Thanks to the generosity of Robert Baker, I was invited to visit with faculty and students at Texas Tech University and give 3 talks– a biology seminar, a family-friendly outreach talk, and a brief show-n-tell to a introductory biology class regarding my work with vampire bats.
Thank you to everyone who met with me and showed me around. I had some really interesting discussions with faculty and graduate students. It makes me realize I should put more time and effort into having these kinds of informal but stimulating conversations with people at my own school.
Texas Tech now probably has the largest collection of bat-focused faculty researchers of any school I’ve visited, with Tigga Kingston, Robert Baker, Richard Stevens, and now Liam McGuire. Liam (who I’ve known since 2007) studies links between physiology, ecology, and behavior in bats, with a focus on migration and hibernation. He has just set up his new lab and has a really, really cool research program planned. Although while looking for a link, I see that he needs to make a lab website though! I look forward to some amazing work coming out of his lab in the future! Also, his kids are adorable.
I had an interesting discussion about transposable elements and gene duplication with David Ray and Neal Platt.
Tigga Kingston is a conservation biologist who has conducted long-term ecological studies of bats in Southeast Asia. She has a terrific group of graduate students doing a remarkably wide variety of conservation-relevant projects around the world. I was particularly excited about Marina’s work on the SEABCRU online bat database. These kinds of scientific contributions (where are a huge amount of data is made available to many people) are not given the due academic credit that they deserve– they are way more important than a single paper. I’m glad many people in science are creating incentives for sharing data and not simply papers. I was also really impressed by the work of Kendra Phelps, Joe Huang, and Julie Senawi.

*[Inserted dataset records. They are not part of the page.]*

(** The two assertions, where they strike. *)
Lemma CMRStudy_add_file_second_study (w : World) (folder_name : string)
      (verbose : bool) (f : string) (dcm : Dataset) (u u' : string) (dd : pyval)
      (out : list event) :
  StudyInstanceUID dcm = Some u' -> u <> u' ->
  CMRStudy.add_file w folder_name verbose f dcm (Some u, dd) out
  = (Raise (AssertionError
              (PStr "Found 2 StudyInstanceUID. The folder must contain 1 study.")),
     out).
Proof.
  intros Hu Hne. unfold CMRStudy.add_file, mbind, lift, mret, dcm_uid. simpl.
  rewrite Hu. destruct (String.eqb_spec u u'); [contradiction|reflexivity].
Qed.

Lemma CMRStudy_add_file_duplicate (w : World) (folder_name : string)
      (verbose : bool) (f : string) (dcm : Dataset) (u ser sop : string)
      (dd : pyval) (out : list event) :
  StudyInstanceUID dcm = Some u -> SeriesInstanceUID dcm = Some ser ->
  SOPInstanceUID dcm = Some sop -> has_instance dd ser sop ->
  CMRStudy.add_file w folder_name verbose f dcm (Some u, dd) out
  = (Raise (AssertionError (PStr "Duplicate SOPInstanceUID is found!!")), out).
Proof.
  intros Hu Hser Hsop [a [s [i [Ha [Hs [Hi Hc]]]]]].
  unfold CMRStudy.add_file, mbind, lift, mret, dcm_uid. simpl.
  rewrite Hu, String.eqb_refl, Hser. simpl. rewrite Ha.
  rewrite (py_contains_getitem _ _ _ Hs). simpl.
  rewrite Hsop, Hs, Hi, Hc. reflexivity.
Qed.

Lemma CMRStudy_add_files_app (w : World) (folder_name : string) (verbose : bool)
      (l l' : list string) (st : option string * pyval) (out : list event) :
  CMRStudy.add_files w folder_name verbose (l ++ l') st out
  = mbind (CMRStudy.add_files w folder_name verbose l st)
          (fun st1 => CMRStudy.add_files w folder_name verbose l' st1) out.
Proof.
  revert st out. induction l as [|f r IH]; intros st out; simpl.
  - reflexivity.
  - unfold mbind, lift in *.
    destruct (read_dicom w f) as [[dcm|]|e]; auto.
    destruct (CMRStudy.add_file w folder_name verbose f dcm st out)
      as [[st1|e] out1]; auto.
Qed.

Lemma CMRStudy_add_files_Ok (w : World) (folder_name : string) (verbose : bool)
      (all_files : list string) :
  forall (st st' : option string * pyval) (out out' : list event),
    CMRStudy.add_files w folder_name verbose all_files st out = (Ok st', out') ->
    (forall u0, fst st = Some u0 -> fst st' = Some u0)
    /\ (forall f dcm, In f all_files -> read_dicom w f = Ok (Some dcm) ->
                      StudyInstanceUID dcm = fst st' /\ fst st' <> None)
    /\ (fst st <> None -> forall ser sop,
          has_instance (snd st) ser sop -> has_instance (snd st') ser sop).
Proof.
  induction all_files as [|f rest IH]; intros st st' out out' H; simpl in H.
  - unfold mret in H. injection H as <- <-.
    split; [auto|]. split; [intros f dcm []|auto].
  - apply mbind_lift_Ok in H. destruct H as [r [Hr H]].
    destruct r as [dcm|].
    + apply mbind_Ok in H. destruct H as [st1 [out1 [H1 H2]]].
      destruct (CMRStudy_add_file_Ok _ _ _ _ _ _ _ _ _ H1)
        as [u [ser [sop [Hu [_ [_ [Hst1 [Hsame [_ [_ Hmono]]]]]]]]]].
      destruct (IH _ _ _ _ H2) as [Hkeep [Hall Hmono']].
      pose proof (Hkeep _ Hst1) as Hst'.
      split; [|split].
      * intros u0 Hu0. rewrite (Hsame _ Hu0). exact Hst'.
      * intros g d [<-|Hg] Hd.
        -- rewrite Hr in Hd. injection Hd as <-. rewrite Hu, Hst'.
           split; [reflexivity|discriminate].
        -- exact (Hall g d Hg Hd).
      * intros Hst ser0 sop0 Hhas. apply Hmono'.
        -- rewrite Hst1. discriminate.
        -- now apply Hmono.
    + destruct (IH _ _ _ _ H) as [Hkeep [Hall Hmono']].
      split; [exact Hkeep|]. split; [|exact Hmono'].
      intros g d [<-|Hg] Hd.
      * rewrite Hr in Hd. discriminate.
      * exact (Hall g d Hg Hd).
Qed.

Lemma CMRStudy_from_folder_Ok (w : World) (folder_name : string) (verbose : bool)
      (S : CMRStudy.t) (out out' : list event) :
  CMRStudy.from_folder w folder_name verbose out = (Ok S, out') ->
  exists st out1 out2,
    CMRStudy.add_files w folder_name verbose (walk_files w folder_name)
                       (None, PDict []) out1 = (Ok st, out2).
Proof.
  unfold CMRStudy.from_folder. destruct (negb (isdir w folder_name)).
  - discriminate.
  - intros H. apply mbind_Ok in H. destruct H as [[] [out1 [_ H]]].
    apply mbind_Ok in H. destruct H as [st [out2 [H _]]]. eauto.
Qed.

(** X26.  A folder with recognized files of two studies:
    [CMRStudy.from_folder] raises. *)
Lemma CMRStudy_rejects_second_study
      (w : World) (folder_name : string) (verbose : bool) (out : list event)
      (f1 f2 : string) (d1 d2 : Dataset) :
  In f1 (walk_files w folder_name) -> In f2 (walk_files w folder_name) ->
  read_dicom w f1 = Ok (Some d1) -> read_dicom w f2 = Ok (Some d2) ->
  StudyInstanceUID d1 <> StudyInstanceUID d2 ->
  exists e, fst (CMRStudy.from_folder w folder_name verbose out) = Raise e.
Proof.
  intros Hf1 Hf2 Hr1 Hr2 Hdiff.
  destruct (CMRStudy.from_folder w folder_name verbose out) as [[S|e] out'] eqn:H;
    [exfalso|simpl; eauto].
  destruct (CMRStudy_from_folder_Ok _ _ _ _ _ _ H) as [st [o1 [o2 Hadd]]].
  destruct (CMRStudy_add_files_Ok _ _ _ _ _ _ _ _ Hadd) as [_ [Hall _]].
  destruct (Hall _ _ Hf1 Hr1) as [E1 _]. destruct (Hall _ _ Hf2 Hr2) as [E2 _].
  congruence.
Qed.

(** X27.  A folder where a recognized file comes after another with the
    same SeriesInstanceUID and SOPInstanceUID: [CMRStudy.from_folder]
    raises. *)
Lemma CMRStudy_rejects_duplicate_instance
      (w : World) (folder_name : string) (verbose : bool) (out : list event)
      (l1 l2 l3 : list string) (f1 f2 : string) (d1 d2 : Dataset) :
  walk_files w folder_name = l1 ++ f1 :: l2 ++ f2 :: l3 ->
  read_dicom w f1 = Ok (Some d1) -> read_dicom w f2 = Ok (Some d2) ->
  SeriesInstanceUID d1 = SeriesInstanceUID d2 ->
  SOPInstanceUID d1 = SOPInstanceUID d2 ->
  exists e, fst (CMRStudy.from_folder w folder_name verbose out) = Raise e.
Proof.
  intros Hfiles Hr1 Hr2 Hser Hsop.
  destruct (CMRStudy.from_folder w folder_name verbose out) as [[S|e] out'] eqn:H;
    [exfalso|simpl; eauto].
  destruct (CMRStudy_from_folder_Ok _ _ _ _ _ _ H) as [st [o1 [o2 Hadd]]].
  rewrite Hfiles in Hadd.
  rewrite CMRStudy_add_files_app in Hadd.
  apply mbind_Ok in Hadd. destruct Hadd as [st0 [o3 [_ Hadd]]].
  simpl in Hadd. apply mbind_lift_Ok in Hadd. destruct Hadd as [r [Hr Hadd]].
  rewrite Hr1 in Hr. injection Hr as <-.
  apply mbind_Ok in Hadd. destruct Hadd as [st1 [o4 [Hadd1 Hadd]]].
  destruct (CMRStudy_add_file_Ok _ _ _ _ _ _ _ _ _ Hadd1)
    as [u [ser [sop [_ [Hser1 [Hsop1 [Hst1 [_ [Hhas _]]]]]]]]].
  rewrite CMRStudy_add_files_app in Hadd.
  apply mbind_Ok in Hadd. destruct Hadd as [st2 [o5 [Hadd2 Hadd]]].
  destruct (CMRStudy_add_files_Ok _ _ _ _ _ _ _ _ Hadd2) as [Hkeep [_ Hmono]].
  simpl in Hadd. apply mbind_lift_Ok in Hadd. destruct Hadd as [r [Hr Hadd]].
  rewrite Hr2 in Hr. injection Hr as <-.
  apply mbind_Ok in Hadd. destruct Hadd as [st3 [o6 [Hadd3 _]]].
  destruct (CMRStudy_add_file_Ok _ _ _ _ _ _ _ _ _ Hadd3)
    as [u' [ser' [sop' [_ [Hser2 [Hsop2 [_ [_ [_ [Hfresh _]]]]]]]]]].
  assert (Hst2 : fst st2 <> None) by (rewrite (Hkeep _ Hst1); discriminate).
  apply (Hfresh Hst2).
  assert (ser' = ser) as -> by congruence.
  assert (sop' = sop) as -> by congruence.
  apply Hmono; [rewrite Hst1; discriminate | exact Hhas].
Qed.

(** ** Where the code departs from the specification *)

(** C1.  Two files with the same SOPInstanceUID (same study, same
    series).  [CMRStudy.from_folder] stops on the duplicate.
    [CMRDir.from_folder] returns a catalogue with one instance for the
    UID, holding what the second file says: the first file's [Rows] and
    file name are gone, and nothing but the number of files was printed,
    quiet or not. *)
Theorem CMRDir_overwrites_duplicate_instance :
  walk_files duplicate_world "data" = ["data/a.dcm"; "data/b.dcm"]
  /\ (forall verbose : bool,
        fst (CMRStudy.from_folder duplicate_world "data" verbose [])
        = Raise (AssertionError (PStr "Duplicate SOPInstanceUID is found!!")))
  /\ forall quiet : bool,
       exists D : CMRDir.t,
         CMRDir.from_folder duplicate_world "data" PNone quiet
         = (Ok D, [PrintCount 2])
         /\ CMRDir.get_sop_uids duplicate_world D "1.2" "1.2.3" = Ok ["1.2.3.4"]
         /\ CMRDir.get_filenames duplicate_world D "1.2" "1.2.3" PNone
            = Ok [PStr "b.dcm"]
         /\ CMRDir.get_something_from_series duplicate_world D "1.2" "1.2.3" "Rows"
            = Ok [PInt 2].
Proof.
  split; [reflexivity|]. split; [intros []; vm_compute; reflexivity|].
  intros quiet. eexists. split.
  - destruct quiet; vm_compute; reflexivity.
  - repeat split; vm_compute; reflexivity.
Qed.

(** C2.  Two files of one study with different PatientIDs.
    [DicomDir] refuses the folder; [CMRStudy.from_folder] returns a study
    that holds both images under the first file's PatientID. *)
Theorem CMRStudy_accepts_second_patient :
  DicomDir.init two_patients_world "data" = Raise (AssertionError PNone)
  /\ forall verbose : bool,
     exists S instances,
       fst (CMRStudy.from_folder two_patients_world "data" verbose []) = Ok S
       /\ py_getitem (CMRStudy.dcmdir S) "PatientID" = Ok (PStr "P1")
       /\ (let* all_series := py_getitem (CMRStudy.dcmdir S) "Series" in
           let* series := py_getitem all_series "1.2.3" in
           py_getitem series "Instances") = Ok instances
       /\ py_keys instances = Ok ["1.2.3.4"; "1.2.3.5"].
Proof.
  split; [vm_compute; reflexivity|].
  intros verbose. eexists. eexists. split.
  - destruct verbose; vm_compute; reflexivity.
  - repeat split; vm_compute; reflexivity.
Qed.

In the bat world, Texas Tech is synonymous with Robert Baker, who has been there for 46 years– more than half of the duration of the school’s existence. He has mentored about 100 graduate students in that time. Baker has spent much of his career studying the diversity and evolution of the phyllostomid bats, and as early as the 1960s he understood the importance of using genes and chromosomes (rather than just morphology) for constructing phylogenetic trees. In 2003, he published an influential phyllostomid phylogeny that assessed 48 of the 53 identified genera. I enjoyed talking systematics and phylogenetics with his graduate students Julie Parlos, Howie Huynh, and Cibele Caio. Julie was an extremely generous (and organized) host.
Julie and Kendra took me along for their acoustic survey spent listening for bats along a transect, driving around Lubbock at 20 mph. We heard no bats. But it made me realize that simply cruising around, hanging out, and chatting about science– could provide some useful data if you make it a recurring event and attach a bat detector to the roof of your car. Why didn’t I think of that? Also, I wish I lived someplace that had a “prairie dog town” as part of the local park.
It was the most enjoyable time I’ve had visiting a university.